Dans un pays où le système de santé est dysfonctionnel, la violence affecte gravement l’accès aux soins pour la population. Dans les zones où les combats sont intenses, il est trop dangereux pour les gens de quitter leur domicile pour se faire soigner. Certains attendent à la dernière minute, alors que leur état de santé s’est déjà détérioré. Nous constatons que le nombre de patients dans nos salles d’urgence, notre centre de traitement de la COVID-19 et nos cliniques externes diminue lorsque la violence augmente. À Kandahar, où MSF gère un projet pour les patients atteints de tuberculose pharmacorésistante (TB-R), on leur offre des consultations à distance et des réserves de médicaments pour éviter qu’ils n’aient à traverser les lignes de front. Et à Lashkar Gah il y a quelques jours, le nombre de femmes enceintes demandant des soins a augmenté lorsque la situation s’est apaisée. Les urgences médicales, les accouchements et les maladies chroniques ne s’arrêtent pas en temps de guerre.

 

Soutenir les personnes déplacées

 

« Nous n’avions qu’une seule femme enceinte à l’hôpital », explique Sarah Leahy, coordonnatrice du projet MSF dans le Helmand, « mais le lendemain, quand les combats se sont un peu calmés, dix femmes enceintes ont réussi à nous rejoindre, donc nous savons qu’il y a des besoins. Nous craignons vraiment que les femmes doivent accoucher à la maison sans aide médicale disponible en cas de complications. »

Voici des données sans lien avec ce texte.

(** A body line starting with [+], the file-header line [+++ ] excluded. *)
Definition plusLine (line : string) : bool :=
  JS.startsWith line "+" && negb (JS.startsWith line "+++ ").


(** The state with [fl] put in front of the lines already emitted. *)
Definition prepend (fl : list string) (st : state) : state :=
  {| filteredLines := fl ++ filteredLines st;
     currentHunk := currentHunk st;
     skippedLines := skippedLines st |}.

(** What the filter writes for a line of a hunk when nothing is dropped. *)
Definition canonicalLine (line : string) : string :=
  if isHunkStart line then rewriteHeader line 0 else line.

End PatchFilter.

(** ** The diff structurer: [getFileChangeType] and [parseDiff] *)

Module DiffStructurer.

Inductive LineType : Type := added | removed | context.

Record DiffLine : Type := {
  type : LineType;
  content : string;
  lineNumber : Z
}.

Record Hunk : Type := {
  header : string;
  lines : list DiffLine
}.

(** The object returned by [parseDiff]; [isBinary] is absent on the
    path that parses lines.  The field [type] of the source is
    [changeType] here, the name [type] being taken by [DiffLine]. *)
Record FileDiff : Type := {
  filePath : string;
  changeType : Z;
  hunks : list Hunk;
  isBinary : option bool
}.

Definition getFileChangeType (diff : string) : Z :=
  if JS.includes diff "new file mode" then 7
  else if JS.includes diff "deleted file mode" then 6
  else 1.

(** [getFileChangeText], the reading of the codes by the review panel. *)
Definition getFileChangeText (t : Z) : string :=
  if t =? 6 then "Deleted:"
  else if t =? 7 then "Added:"
  else "Changed:".

(** The variables of the loop; [doneHunks] is the array [hunks] of the
    source, the name being taken by [FileDiff], and [None] is [null]. *)
Record state : Type := {
  doneHunks : list Hunk;
  currentHunk : option Hunk;
  currentLineNumber : Z
}.

Definition initial : state :=
  {| doneHunks := []; currentHunk := None; currentLineNumber := 0 |}.

Definition isSkippedHeader (line : string) : bool :=
  JS.startsWith line "diff --git" || JS.startsWith line "index " ||
  JS.startsWith line "new file" || JS.startsWith line "deleted file".

(** [match ? parseInt(match[1], 10) : 0] *)
Definition hunkStart (line : string) : Z :=
  match Header.parseHeaderMatch line with
  | Some c => JS.parseInt c
  | None => 0
  end.

Definition push (h : Hunk) (e : DiffLine) : Hunk :=
  {| header := header h; lines := lines h ++ [e] |}.

Definition pushCurrent (st : state) : list Hunk :=
  match currentHunk st with
  | Some h => doneHunks st ++ [h]
  | None => doneHunks st
  end.

(** One iteration of [for (const line of lines)]. *)
Definition step (st : state) (line : string) : state :=
  if isSkippedHeader line then st
  else if JS.startsWith line "@@" then
    {| doneHunks := pushCurrent st;
       currentHunk := Some {| header := line; lines := [] |};
       currentLineNumber := hunkStart line |}
  else
    match currentHunk st with
    | None => st
    | Some h =>
        let n := currentLineNumber st in
        if JS.startsWith line "+" then
          {| doneHunks := doneHunks st;
             currentHunk := Some (push h {| type := added; content := line; lineNumber := n |});
             currentLineNumber := n + 1 |}
        else if JS.startsWith line "-" then
          {| doneHunks := doneHunks st;
             currentHunk := Some (push h {| type := removed; content := line; lineNumber := n |});
             currentLineNumber := n |}
        else if negb (JS.startsWith line "\") then
          {| doneHunks := doneHunks st;
             currentHunk := Some (push h {| type := context; content := line; lineNumber := n |});
             currentLineNumber := n + 1 |}
        else st
    end.

Definition run (lines : list string) (st : state) : state :=
  fold_left step lines st.

(** [if (currentHunk && currentHunk.lines.length > 0) hunks.push(currentHunk)] *)
Definition finish (st : state) : list Hunk :=
  match currentHunk st with
  | Some h =>
      match lines h with
      | [] => doneHunks st
      | _ :: _ => doneHunks st ++ [h]
      end
  | None => doneHunks st
  end.

Definition isBinaryDiff (diff : string) : bool :=
  JS.includes diff "Binary files" || JS.includes diff "GIT binary patch".

Definition parseDiff (diff filePath : string) (type : Z) : FileDiff :=
  if isBinaryDiff diff then
    {| filePath := filePath; changeType := type; hunks := []; isBinary := Some true |}
  else
    {| filePath := filePath; changeType := type;
       hunks := finish (run (JS.split diff) initial);
       isBinary := None |}.

(** The body of the loop of [parseStagedDiffs] for one segment. *)
Definition structureSegment (fileDiff fullFilePath : string) : FileDiff :=
  parseDiff fileDiff fullFilePath (getFileChangeType fileDiff).

(** *** Vocabulary for the properties of the structurer *)

(** The counter after an entry has been emitted. *)
Definition advance (n : Z) (e : DiffLine) : Z :=
  match type e with
  | removed => n
  | added | context => n + 1
  end.

(** The entries carry the successive values of a counter started at [n]. *)
Fixpoint numbered (n : Z) (es : list DiffLine) : Prop :=
  match es with
  | [] => True
  | e :: es' => lineNumber e = n /\ numbered (advance n e) es'
  end.

Definition wellNumbered (h : Hunk) : Prop :=
  numbered (hunkStart (header h)) (lines h).

(** The counter after all the entries of a hunk. *)
Definition counterAfter (h : Hunk) : Z :=
  fold_left advance (lines h) (hunkStart (header h)).

(** What the loop maintains: finished hunks are well numbered, and so is
    the one being built, whose counter is [currentLineNumber]. *)
Definition invariant (st : state) : Prop :=
  Forall wellNumbered (doneHunks st) /\
  match currentHunk st with
  | Some h => wellNumbered h /\ currentLineNumber st = counterAfter h
  | None => True
  end.

End DiffStructurer.

(** ** Sample inputs *)

Module Samples.

(** The hunk and the rule of the specification's example. *)
Definition rules : list RegExp := [compile consolePattern].
Definition hunkHeader : string := "@@ -10,3 +10,4 @@".
Definition hunkBody : list string :=
  [" ctx1"; "+console.log('x')"; "+keep()"; " ctx2"].
Definition hunkDiff : string := JS.join (hunkHeader :: hunkBody).

(** A diff as [git diff] prints it, the hunk header followed by the
    enclosing function. *)
Definition gitDiff : string :=
  JS.join ["diff --git a/f.js b/f.js"; "index 1111111..2222222 100644";
           "--- a/f.js"; "+++ b/f.js";
           "@@ -1,2 +1,3 @@ function f() {"; " a"; "+b"; " c"].

(** The same diff with the bare header. *)
Definition plainDiff : string :=
  JS.join ["diff --git a/f.js b/f.js"; "index 1111111..2222222 100644";
           "--- a/f.js"; "+++ b/f.js";
           "@@ -1,2 +1,3 @@"; " a"; "+b"; " c"].

(** A change of mode only: no hunk. *)
Definition modeDiff : string :=
  JS.join ["diff --git a/run.sh b/run.sh"; "old mode 100644"; "new mode 100755"].

(** A segment with removed, added and context lines and the marker of a
    missing final newline. *)
Definition segment : string :=
  JS.join ["diff --git a/f.js b/f.js"; "index 1111111..2222222 100644";
           "--- a/f.js"; "+++ b/f.js";
           "@@ -4,3 +7,3 @@"; " a"; "-b"; "+c"; " d"; "\ No newline at end of file"].

Definition segmentHunk : DiffStructurer.Hunk :=
  {| DiffStructurer.header := "@@ -4,3 +7,3 @@";
     DiffStructurer.lines :=
       [ {| DiffStructurer.type := DiffStructurer.context;
            DiffStructurer.content := " a"; DiffStructurer.lineNumber := 7 |};
         {| DiffStructurer.type := DiffStructurer.removed;
            DiffStructurer.content := "-b"; DiffStructurer.lineNumber := 8 |};
         {| DiffStructurer.type := DiffStructurer.added;
            DiffStructurer.content := "+c"; DiffStructurer.lineNumber := 8 |};
         {| DiffStructurer.type := DiffStructurer.context;
            DiffStructurer.content := " d"; DiffStructurer.lineNumber := 9 |} ] |}.

(** Lines on which the header patterns are tried. *)
Definition headerLines : list string :=
  ["@@ -10,3 +10,4 @@"; "@@ -10,3 +10,4 @@ function f() {"; "@@ -1 +1 @@";
   "@@ -1,2 +3 @@"; "@@ -1 +2,3 @@"; "@@ -0,0 +1,12 @@"; "@@ -1, +1,2 @@";
   "@@ -1,2 +1,2@@"; "@@@ -1,2 -1,2 +1,3 @@@"; "@@ x @@ -1,2 +3,4 @@";
   "@@ -1 +5 @@ @@ -1,2 +3,4 @@"; "@@"; ""; "@@ -a,b +c,d @@"].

Les affrontements entre les belligérants ont forcé des centaines de milliers de personnes à quitter leur foyer. Certains ont cherché la sécurité dans les zones urbaines et vivent dans des camps informels avec peu d’accès aux services de base tels que la nourriture, un abri et des soins médicaux. En juillet à Kunduz, MSF a ouvert une petite clinique offrant des consultations ambulatoires aux femmes et aux enfants déplacés à Sar Dawra et a commencé à fournir de l’eau potable aux personnes déplacées. La clinique a traité environ 300 patients par jour et début août, MSF a transféré les activités à une autre organisation pour permettre à ses équipes de se concentrer sur les soins de traumatologie. Dans la ville de Kandahar, MSF a mis en place une clinique temporaire fournissant des soins médicaux aux enfants de moins de cinq ans dans le camp de Haji, un campement informel où vivent actuellement 500 personnes déplacées. Nous avons également réhabilité des points d’eau et assuré l’accès aux toilettes et aux douches. En date de la semaine dernière, depuis le 28 juillet, plus de 170 enfants avaient été traités, la majorité pour des maladies respiratoires, des diarrhées et de l’anémie.

Le conflit reste très actif, alors que des flambées de violence continuent de surgir dans différentes régions du pays, et MSF adapte autant que possible ses projets pour répondre à l’évolution des besoins. Dans l’ensemble de l’Afghanistan, le personnel médical est confronté aux combats qui se déroulent dans les rues autour des installations médicales; ils ont peu de repos ou de répit et sont constamment inquiets pour leur famille. Alors que les combats arrivent dans les villes, les hôpitaux continuent de fonctionner, mais la menace de se retrouver au mauvais endroit au mauvais moment est toujours présente, comme nous l’avons vu hier à Lashkar Gah. Toutes les installations médicales en activité doivent être respectées.